Assigned task - Would you show every line from the records that holds "body"?

Available data -
[Start of section]

(** * The MAST notebook repository: Kepler tutorial notebooks

    The repository consists of Jupyter notebooks.  The code of a notebook
    is the sequence of its code cells; a cell is a short sequence of Python
    statements.  Each notebook is transcribed below cell by cell, statement
    by statement, in the small fragment of Python that the cells are written
    in, and run by an executable semantics:

    - names live in one table of notebook globals shared by all cells;
    - every operation on an object of an external library (astropy,
      astroquery, lightkurve, numpy, matplotlib), and every import, magic,
      builtin call and display of a cell's value, is a call out of the
      notebook.  The answers to these calls are not known to the notebook:
      they are given by a [world], which answers the k-th call of a run with
      a value or with an exception;
    - an exception ends the run, with two exceptions of the language and
      of the kernel: what the rendering of a cell's value raises is caught
      by the display hook of the kernel, and what the body of a [with]
      block raises is dropped when the exit of the manager returns a true
      value;
    - the run keeps the log of the calls it made with their answers.

    The first part of the file holds the definitions: the syntax, the
    semantics, the four notebooks, and what is stated of their runs.  The
    second part holds the proofs: properties of every program of the
    fragment, by induction on its syntax, and then the properties of the
    four notebooks: C1 to C10, and further properties of their runs, X1
    and X3 to X10. *)

From Stdlib Require Import String Ascii List ZArith Lia Bool Arith PeanoNat.
From Stdlib Require Import Permutation.
Import ListNotations.
Open Scope string_scope.
Open Scope list_scope.
Set Implicit Arguments.
Set Warnings "-register-all".

(** ** Syntax of the cells *)

(** Expressions, as they occur in the cells.  Keyword arguments are written
    among the arguments of a call ([Kw]); slices have literal bounds. *)
Inductive expr : Type :=
| Name (x : string)
| Str (s : string)
| Int (z : Z)
| Float (lit : string)
| Bool (b : bool)
| Tuple (es : list expr)
| Slice (lo hi : option Z)
| Attr (e : expr) (a : string)
| Subscript (e i : expr)
| Invert (e : expr)
| Call (f : expr) (args : list expr)
| Kw (k : string) (e : expr).

(** Statements without a block. [Out e] is the last expression of a cell
    when the cell does not end in a semicolon: Jupyter hands its value to
    the display hook. [Expr e] is any other expression statement. *)
Inductive simple : Type :=
| Import (module asname : string)
| FromImport (module name : string)
| Magic (line : string)
| Assign (x : string) (e : expr)
| AssignUnpack (xs : list string) (e : expr)
| AssignItem (target index e : expr)
| Expr (e : expr)
| Out (e : expr).

(** The only block statement of the notebooks is [with e as x: body], and
    its bodies hold simple statements only. *)
Inductive stmt : Type :=
| Do (s : simple)
| With (e : expr) (x : string) (body : list simple).

Definition cell := list stmt.

Record notebook := mkNotebook { title : string; cells : list cell }.

(** ** Values, external calls, worlds *)

Inductive value : Type :=
| VNone
| VBool (b : bool)
| VInt (z : Z)
| VFloat (lit : string)
| VStr (s : string)
| VTuple (vs : list value)
| VSlice (lo hi : option Z)
| VKw (k : string) (v : value)
| VBuiltin (name : string)
| VObj (id : nat).

Definition exn := string.

(** A call out of the notebook. *)
Inductive extcall : Type :=
| XImport (module : string)
| XImportFrom (module name : string)
| XMagic (line : string)
| XGetAttr (o : value) (a : string)
| XCall (f : value) (args : list value)
| XCallMethod (o : value) (m : string) (args : list value)
| XGetItem (o i : value)
| XSetItem (o i v : value)
| XInvert (o : value)
| XUnpack (o : value) (n i : nat)
| XEnter (o : value)
| XExit (o : value) (raising : bool)
| XDisplay (v : value)
| XBool (o : value).

Inductive response : Type :=
| Ret (v : value)
| Exc (e : exn).

(** The world answers the k-th external call of a run. *)
Definition world := nat -> response.

Record state := mkState {
  globals : list (string * value);
  log : list (extcall * response)
}.

Definition st0 : state := mkState [] [].

Definition pos (st : state) : nat := length (log st).
Definition calls (st : state) : list extcall := map fst (log st).

(** How a statement ends: normally, with an exception raised by an external
    call, or with the NameError that Python itself raises for an unbound
    name. *)
Inductive outcome (A : Type) : Type :=
| Ok (a : A)
| Raised (e : exn)
| NameError (x : string).
Arguments Ok {A} a.
Arguments Raised {A} e.
Arguments NameError {A} x.

Definition M (A : Type) : Type := world -> state -> outcome A * state.

Definition ret {A} (a : A) : M A := fun _ st => (Ok a, st).

Definition bind {A B} (m : M A) (f : A -> M B) : M B :=
  fun w st =>
    match m w st with
    | (Ok a, st1) => f a w st1
    | (Raised e, st1) => (Raised e, st1)
    | (NameError x, st1) => (NameError x, st1)
    end.

Notation "x <- m ;; k" := (bind m (fun x => k))
  (at level 61, m at next level, right associativity).
Notation "m ;;; k" := (bind m (fun _ => k))
  (at level 61, right associativity).

Definition raise {A} (e : exn) : M A := fun _ st => (Raised e, st).

(** Ending as [r] did. *)
Definition finish {A} (r : outcome A) : M A := fun _ st => (r, st).

(** The external call [c]: logged with the world's answer. *)
Definition ext (c : extcall) : M value :=
  fun w st =>
    let r := w (pos st) in
    let st1 := mkState (globals st) (log st ++ [(c, r)]) in
    match r with
    | Ret v => (Ok v, st1)
    | Exc e => (Raised e, st1)
    end.

(** The value [v] of a cell is handed to the display hook of the kernel
    ([sys.displayhook]): the call [XDisplay v], made for every value, also
    for None, for which the hook shows nothing.  The hook renders the value
    with the formatters of the library; what they raise is caught by the
    hook, which prints the traceback, and the run goes on: the answer of the
    world is logged, and nothing else depends on it. *)
Definition display (v : value) : M unit :=
  fun w st =>
    (Ok tt, mkState (globals st) (log st ++ [(XDisplay v, w (pos st))])).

[End of section]

Answer space -
      by the display hook of the kernel, and what the body of a [with]
(** The only block statement of the notebooks is [with e as x: body], and
| With (e : expr) (x : string) (body : list simple).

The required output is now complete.